(** The checks on a candidate before its old residency is dropped; [false]
    restores it and rejects the request. *)
Definition claim_candidate (candidateIndex : size_t) (wasEmpty : bool)
    (md : FrameMetadata) (request : GpuCacheRequest) : M bool :=
  candidate ← entry_deref candidateIndex;
  if dataForGpu candidate (request_gpuId request) =? nullptr then
    _ ← restoreCandidate candidateIndex wasEmpty; mret false
  else
    claimed ←
      (if wasEmpty then
         if negb (state_eqb (cacheState candidate) Empty)
            || negb (activeAccesses candidate =? 0) || inEvictableList candidate
         then _ ← restoreCandidate candidateIndex true; mret false
         else mret true
       else
         if negb (state_eqb (cacheState candidate) Valid)
            || negb (activeAccesses candidate =? 0) || inEvictableList candidate
         then _ ← restoreCandidate candidateIndex false; mret false
         else
           erased ← residency_erase (md_key (metadata candidate)) candidateIndex;
           if negb erased
           then _ ← restoreCandidate candidateIndex false; mret false
           else mret true);
    if negb claimed then mret false
    else
      inserted ← residency_insert (md_key md) candidateIndex;
      if negb inserted then
        _ ← (if wasEmpty then mret false
             else residency_insert (md_key (metadata candidate)) candidateIndex);
        _ ← restoreCandidate candidateIndex wasEmpty;
        mret false
      else
        c ← this_cache;
        unlinked ← (if negb wasEmpty && policy_eqb (evictionPolicy c) FIFO
                    then removeFilledEntry candidateIndex else mret true);
        if negb unlinked then
          _ ← residency_erase (md_key md) candidateIndex;
          _ ← residency_insert (md_key (metadata candidate)) candidateIndex;
          _ ← restoreCandidate candidateIndex false;
          mret false
        else mret true.

(** The loop body when the key is not resident. *)
Definition lookup_absent (p : PendingRequest) (now waitStarted : Z) : M LookupResult :=
  let md := pending_metadata p in
  let request := pending_request p in
  '(candidateIndex, wasEmpty) ← takeCandidate;
  if candidateIndex =? NO_ENTRY then
    c ← this_cache;
    if vsize (entries c) =? 0 then
      access ← makeFallbackAccess md request CapacityZero;
      mret (Returned access)
    else
      blocked_lookup stat_firstBlockedFull inc64 FullNoWait FullTimeout p now waitStarted
  else
    claimed ← claim_candidate candidateIndex wasEmpty md request;
    if negb claimed then return_invalid
    else
      candidate ← entry_deref candidateIndex;
      _ ← count stat_fill inc64;
      _ ← (if (wasEmpty : bool) then mret () else count stat_eviction inc64);
      _ ← entry_assign candidateIndex (λ e,
            invalidateReplicas (e <| metadata := md |>) <| cacheState := Loading |>
              <| activeAccesses := 1 |> <| discardWhenUnused := false |>);
      c ← this_cache;
      mret (Returned (mkAccess (self c) (dataForGpu candidate (request_gpuId request))
                        (cache_dataBytes c) candidateIndex (md_key md)
                        (request_stream request) (request_gpuId request) CacheFill)).

(** One iteration of the loop of [getCacheData], with the two clock readings an
    obstructed iteration makes. *)
Definition getCacheData_iteration (p : PendingRequest) (now waitStarted : Z) :
    M LookupResult :=
  c ← this_cache;
  if failed c then return_invalid
  else
    resident ← residency_find (md_key (pending_metadata p));
    match resident with
    | Some index => lookup_resident index p now waitStarted
    | None => lookup_absent p now waitStarted
    end.

(** [getCacheData] from its entry to its return or its first wait. *)
Definition getCacheData (md : FrameMetadata) (request : GpuCacheRequest)
    (started now waitStarted : Z) : M LookupResult :=
  begun ← getCacheData_begin md request started;
  match begun with
  | inl access => mret (Returned access)
  | inr p => getCacheData_iteration p now waitStarted
  end.

(** [getCacheData] from the end of a wait to its return or its next wait. *)
Definition getCacheData_resume (p : PendingRequest) (woken now waitStarted : Z) :
    M LookupResult :=
  p ← waitForCacheChange_leave p woken;
  getCacheData_iteration p now waitStarted.

(** ** Completion *)

(** The access object after [access.reset()], with the flag returned. *)
Definition finished (result : bool) : M (bool * GpuDataAccess) :=
  mret (result, GpuDataAccess_default).

(** The checks shared by both kinds of cache-backed access. *)
Definition access_matches (c : GpuDataCache) (access : GpuDataAccess)
    (entry : GpuDataCacheEntry) : bool :=
  key_eqb (md_key (metadata entry)) (dataKey access)
  && (dataForGpu entry (deviceId access) =? d_data access)
  && (access_dataBytes access =? cache_dataBytes c).

(** The CacheHit branch of [completeAccess]; [valid] on return. *)
Definition completeHit (access : GpuDataAccess) (entry : GpuDataCacheEntry)
    (retention : CacheRetention) : M bool :=
  if negb (state_eqb (cacheState entry) Valid && negb (activeAccesses entry =? 0)
           && negb (inEvictableList entry) && replicaValid entry (deviceId access))
  then mret false
  else
    let index := entryIndex access in
    _ ← entry_assign index (λ e,
          e <| discardWhenUnused := discardWhenUnused e || retention_eqb retention Discard |>
            <| activeAccesses := dec64 (activeAccesses e) |>);
    releaseReaderEntry index.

-*-

Task description: For this task, write out exactly the lines of the entries above, starting at the line with "wasEmpty) ← takeCandidate;" and ending at the line with "(** One iteration", both included, and no others.

Written solution:
  '(candidateIndex, wasEmpty) ← takeCandidate;
  if candidateIndex =? NO_ENTRY then
    c ← this_cache;
    if vsize (entries c) =? 0 then
      access ← makeFallbackAccess md request CapacityZero;
      mret (Returned access)
    else
      blocked_lookup stat_firstBlockedFull inc64 FullNoWait FullTimeout p now waitStarted
  else
    claimed ← claim_candidate candidateIndex wasEmpty md request;
    if negb claimed then return_invalid
    else
      candidate ← entry_deref candidateIndex;
      _ ← count stat_fill inc64;
      _ ← (if (wasEmpty : bool) then mret () else count stat_eviction inc64);
      _ ← entry_assign candidateIndex (λ e,
            invalidateReplicas (e <| metadata := md |>) <| cacheState := Loading |>
              <| activeAccesses := 1 |> <| discardWhenUnused := false |>);
      c ← this_cache;
      mret (Returned (mkAccess (self c) (dataForGpu candidate (request_gpuId request))
                        (cache_dataBytes c) candidateIndex (md_key md)
                        (request_stream request) (request_gpuId request) CacheFill)).

(** One iteration of the loop of [getCacheData], with the two clock readings an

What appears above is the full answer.